# The task
Beginning with the first line, please repeat the entries exactly and end on the line that contains "destruct (dec_ltb (max_cost_usd".

# Stored items
◆ ◆ ◆ ◆ ◆

(** a completed call is counted, also when its own hard stop ends the run *)
Lemma ends_record reserve spent r :
  ends (λ s, balanced reserve spent (budget s) ∧ affordable reserve spent) (record env r)
    (λ res s, account reserve (spent ++ [r]) (budget s) ∧ match res with Ok _ => balanced reserve (spent ++ [r]) (budget s) ∧ under_caps (budget s) | Err _ => True end).
Proof using Type.
  intros s [Hbal Haff]. pose proof Hbal as [[[(Hmc & Hmi & Hmo & Hmx) Hc Hi Ho] Hpre] Hcost].
  assert (∀ b, same_caps b → calls_used b = calls_used (budget s) + 1 → input_tokens_used b = input_tokens_used (budget s) + input_tokens r →
    output_tokens_used b = output_tokens_used (budget s) + output_tokens r → account reserve (spent ++ [r]) b) as Hacc.
  { intros b Hb E1 E2 E3. eapply account_snoc; [apply Hbal|done|]. split; [done|rewrite length_app; cbn; lia|rewrite total_of_snoc; lia|rewrite total_of_snoc; lia]. }
  unfold record, add_cost, writes, reads, pure, mbind, eff_bind. cbn [budget ticks count_tokens cost_usd].
  assert (cost_after (spent ++ [r]) = dec_add DEFAULT_CONTEXT (cost_usd (budget s)) (estimated_cost_usd r)) as Hsnoc.
  { unfold cost_after in *. rewrite foldM_app, Hcost. cbn. by destruct (dec_add _ _ _). }
  destruct (dec_add DEFAULT_CONTEXT (cost_usd (budget s)) (estimated_cost_usd r)) as [total|e]; cbn; [|split; [by apply Hacc|done]].
  set (b := RunBudget _ _ _ _ _ _ _ _ _ _ _) at 1. assert (account reserve (spent ++ [r]) b) as Hb by (by apply Hacc).
  assert (∀ t, let s1 := Runtime t b in account reserve (spent ++ [r]) (budget s1)) as Hs1 by done. unfold raise_if.
  destruct (dec_ltb (max_cost_usd (budget s)) total) eqn:H1; [by split|]. cbn.
  destruct (Z.ltb_spec (max_input_tokens (budget s)) (input_tokens_used (budget s) + input_tokens r)); [by split|]. cbn.
  destruct (Z.ltb_spec (max_output_tokens (budget s)) (output_tokens_used (budget s) + output_tokens r)); [by split|]. cbn.
  assert (balanced reserve (spent ++ [r]) b ∧ under_caps b) as Hok.
  { split; [by split|]. unfold under_caps. cbn. rewrite dec_leb_ltb, H1. by split_and!. }
  pose proof (keeps_cap (λ b, balanced reserve (spent ++ [r]) b ∧ under_caps b) (Runtime (ticks s) b) Hok) as Hend.
  match goal with |- context [wall_cap_reached env ?s1] => change s1 with (Runtime (ticks s) b) end.
  split; [apply Hend|]. by case_match.
Qed.

Context (spec : role_spec) (provider_ref model_ref : string) (reserve : Z).

(** an answer of the provider to a request for [reserve] tokens *)
Definition answered (r : model_result) : Prop := ∃ n q, q_max_output_tokens q = reserve ∧ generate_structured env n q = Some r.

(** what a step leaves after [spent], of which it made the last [k] calls *)
Definition spends {A} (k : nat) (spent : list model_result) (res : result failure A) (s : runtime) : Prop :=
  ∃ more, (length more ≤ k)%nat ∧ Forall answered more ∧ account reserve (spent ++ more) (budget s) ∧
    match res with Ok _ => balanced reserve (spent ++ more) (budget s) ∧ under_caps (budget s) | Err _ => True end.

Lemma ends_call messages spent :
  ends (λ s, balanced reserve spent (budget s)) (call_provider env spec provider_ref model_ref reserve messages)
    (λ res s, match res with
       | Ok r => answered r ∧ balanced reserve (spent ++ [r]) (budget s) ∧ under_caps (budget s)
       | Err e => spends (A := unit) 1 spent (Err e) s
       end).
Proof using Type.
  assert (∀ e s, balanced reserve spent (budget s) → spends (A := unit) 1 spent (Err e) s) as Hnone.
  { intros e s [Ha _]. exists []. rewrite app_nil_r. split; [cbn; lia|]. by split_and!. }
  unfold call_provider. apply ends_bind with (R := λ _ s, balanced reserve spent (budget s) ∧ affordable reserve spent).
  { eapply ends_weaken; [apply (ends_precheck reserve spent)|done|]. intros [[]|e] s [Hs H]; [done|by apply Hnone]. }
  intros _. apply ends_bind with (R := λ answer s, (balanced reserve spent (budget s) ∧ affordable reserve spent) ∧ ∀ r, answer = Some r → answered r).
  { intros s Hs. unfold observe. cbn. destruct (killed env (ticks s)); [apply Hnone, Hs|]. split; [done|]. intros r Hr. exists (ticks s), (request_for spec reserve messages). by split. }
  intros answer. apply ends_bind with (R := λ r s, (balanced reserve spent (budget s) ∧ affordable reserve spent) ∧ answered r).
  { intros s [Hs Hr]. unfold pure. destruct answer as [r|]; cbn; [split; [exact Hs|by apply Hr]|apply Hnone, Hs]. }
  intros r. apply ends_bind with (R := λ _ s, answered r ∧ balanced reserve (spent ++ [r]) (budget s) ∧ under_caps (budget s)).
  { intros s [Hs Hr]. pose proof (ends_record reserve spent r s Hs) as [Hacc Hok]. destruct (record env r s) as [[[]|e] s1]; [done|].
    exists [r]. split; [cbn; lia|]. split; [by repeat constructor|]. by split. }
  assert (∀ e s, answered r ∧ balanced reserve (spent ++ [r]) (budget s) ∧ under_caps (budget s) → spends (A := unit) 1 spent (Err e) s) as Hone.
  { intros e s (Hr & [Ha _] & _). exists [r]. split; [cbn; lia|]. split; [by repeat constructor|]. by split. }
  intros _ s Hs. unfold mbind, eff_bind, raise_if. destruct (negb _); [by apply Hone|]. cbn. destruct (refused r); [by apply Hone|exact Hs].
Qed.
Definition run_stage (st : stage) : effect unit :=
  s ← working;
  let hash := input_hash_of s st in
  existing ← on_checkpoint (λ t, load_succeeded t (run_id req) (org_id req) (stage_name st) hash (workflow_version req));
  usable ← match existing with
    | Some r => if bool_decide (status r = StepSucceeded) then is_recoverable r else mret false
    | None => mret false
    end;
  match existing, usable : bool with
  | Some r, true =>
      on_state (with_stage st r);;
      s ← pure (restore_output currency_codes req default_ontology st (output r) s);
      put_work s
  | _, _ => execute_stage st hash
  end.

Definition should_skip_mode_stage (st : stage) : bool :=
  existsb (λ ms, bool_decide (st = ms.2) && negb (bool_decide (ms.1 ∈ modes req))) MODE_STAGES.

Definition mark_skipped (st : stage) : effect unit :=
  let hash := stage_input_hash (run_id req) (stage_name st) (workflow_version req)
                (DictV [("skipped", BoolV true); ("modes", strings_value (modes req))]%string) in
  on_state (with_stage st (StageRecord (stage_name st) 1 StepSkipped hash None None 0 0 (Dec false 0 0) None NoneV)).

Definition advance (st : stage) : effect unit :=
  boundary;; if should_skip_mode_stage st then mark_skipped st else run_stage st.

(** * The end of a run *)

(** [_normalize_blocked_count] *)
Definition normalize_blocked_count (s : workflow_state) : Z :=
  match dict_get (stage_name Workflow.Normalize) (stages s) with
  | Some r => match output r with DictV p => match get "blocked_count" p with IntV n => n | BoolV true => 1 | _ => 0 end | _ => 0 end
  | None => 0
  end.

Definition finalize_success : effect unit :=
  held ← lease; raise_if (negb held) (Typed LeaseLost);;
  s ← working;
  match validated s with
  | _ :: _ =>
      on_state (with_status WaitingReview);;
      on_persist (set_run_status (run_id req) WaitingReview);;
      append (ReviewWaiting (length (validated s)))
  | [] =>
      on_state (with_status Succeeded);;
      on_state with_abstained;;
      state ← reads w_state;
      append (RunSucceeded (normalize_blocked_count state));;
      on_persist (set_run_status (run_id req) Succeeded)
  end.

(** the event of a failed or cancelled run, and then its terminal status *)
Definition finish (s : run_status) (code : string) (e : event) : effect unit :=
  held ← lease; raise_if (negb held) (Typed LeaseLost);;
  on_state (with_error s code);;
  append e;;
  on_persist (set_run_status (run_id req) s).

(** the handlers of [run_extraction_workflow] *)
Definition handle (e : failure) : effect unit :=
  match e with
  | Typed LeaseLost => raise e
  | Typed Cancelled => finish RunCancelled (code Cancelled) (RunCancelledEvent (code Cancelled))
  | Typed c => finish Failed (code c) (RunFailed (code c))
  | _ => finish Failed "internal_error" (RunFailed "internal_error");; raise e
  end.

Definition flush_usage : effect unit := held ← lease; if held : bool then record_run_usage else mret tt.

Definition alive (e : failure) : bool := negb (bool_decide (e = Killed)).

Definition stages_then_flush : effect unit :=
  try_finally alive
    (raise_if (negb (bool_decide (workflow_version req = WORKFLOW_VERSION))) (Typed StepFailed);; for_loop advance STAGE_ORDER)
    flush_usage.

Definition body : effect unit := try_except alive (stages_then_flush;; finalize_success) handle.

Definition report_usage : effect unit :=
  b ← the_budget;
  on_state (λ s, with_usage (UsageSnapshot (calls_used b) (input_tokens_used b) (output_tokens_used b) (cost_usd b) (u_wall_seconds_used (usage s))) s).

(** builtin [max] *)
Definition dec_max (a b : decimal) : decimal := if dec_ltb a b then b else a.

Definition open_budget (own carried : usage_snapshot) (now : spec_float) : run_budget :=
  RunBudget (q_max_calls req) (q_max_input_tokens req) (q_max_output_tokens req) (q_max_cost_usd req) (q_max_wall_seconds req)
    (Z.max (u_calls_used own) (u_calls_used carried)) (Z.max (u_input_tokens_used own) (u_input_tokens_used carried))
    (Z.max (u_output_tokens_used own) (u_output_tokens_used carried)) (dec_max (u_cost_usd own) (u_cost_usd carried))
    (u_wall_seconds_used carried) now.
(** * Any number of attempts *)

Section attempts.
Context {T : Type} `{!CheckpointStore T} `{!CheckpointLaws T}.
Context (generate : generation_request → option model_result) (currency_codes : list string) (prompt : role → string)
  (default_ontology : ontology) (deps_ontology : option ontology) (evidence_loader : option (run_request → list evidence_block)) (req : run_request)
  (s0 : extraction).

Definition answers (env : environment) : Prop := ∀ n q, generate_structured env n q = generate q.

(** the stores a run can come to: one that has seen nothing of the run, and what any
    attempt leaves, killed, fenced off, failed or finished *)
Inductive reachable : T → Prop :=
| unstarted t : (∀ k, view t (run_id req) (org_id req) k = None) → reachable t
| after_attempt env crash_after_stages w : answers env → work (w_state w) = s0 → reachable (w_checkpoint w) →
    reachable (w_checkpoint (snd (run_extraction_workflow env currency_codes prompt default_ontology deps_ontology evidence_loader crash_after_stages req w))).

Hypothesis Hontology : ctx_ontology default_ontology deps_ontology = default_ontology.
Hypothesis Hpublished : Forall published_ok (match evidence_loader with Some load => load req | None => evidence s0 end).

◆ ◆ ◆ ◆ ◆

# Reply
(** a completed call is counted, also when its own hard stop ends the run *)
Lemma ends_record reserve spent r :
  ends (λ s, balanced reserve spent (budget s) ∧ affordable reserve spent) (record env r)
    (λ res s, account reserve (spent ++ [r]) (budget s) ∧ match res with Ok _ => balanced reserve (spent ++ [r]) (budget s) ∧ under_caps (budget s) | Err _ => True end).
Proof using Type.
  intros s [Hbal Haff]. pose proof Hbal as [[[(Hmc & Hmi & Hmo & Hmx) Hc Hi Ho] Hpre] Hcost].
  assert (∀ b, same_caps b → calls_used b = calls_used (budget s) + 1 → input_tokens_used b = input_tokens_used (budget s) + input_tokens r →
    output_tokens_used b = output_tokens_used (budget s) + output_tokens r → account reserve (spent ++ [r]) b) as Hacc.
  { intros b Hb E1 E2 E3. eapply account_snoc; [apply Hbal|done|]. split; [done|rewrite length_app; cbn; lia|rewrite total_of_snoc; lia|rewrite total_of_snoc; lia]. }
  unfold record, add_cost, writes, reads, pure, mbind, eff_bind. cbn [budget ticks count_tokens cost_usd].
  assert (cost_after (spent ++ [r]) = dec_add DEFAULT_CONTEXT (cost_usd (budget s)) (estimated_cost_usd r)) as Hsnoc.
  { unfold cost_after in *. rewrite foldM_app, Hcost. cbn. by destruct (dec_add _ _ _). }
  destruct (dec_add DEFAULT_CONTEXT (cost_usd (budget s)) (estimated_cost_usd r)) as [total|e]; cbn; [|split; [by apply Hacc|done]].
  set (b := RunBudget _ _ _ _ _ _ _ _ _ _ _) at 1. assert (account reserve (spent ++ [r]) b) as Hb by (by apply Hacc).
  assert (∀ t, let s1 := Runtime t b in account reserve (spent ++ [r]) (budget s1)) as Hs1 by done. unfold raise_if.
  destruct (dec_ltb (max_cost_usd (budget s)) total) eqn:H1; [by split|]. cbn.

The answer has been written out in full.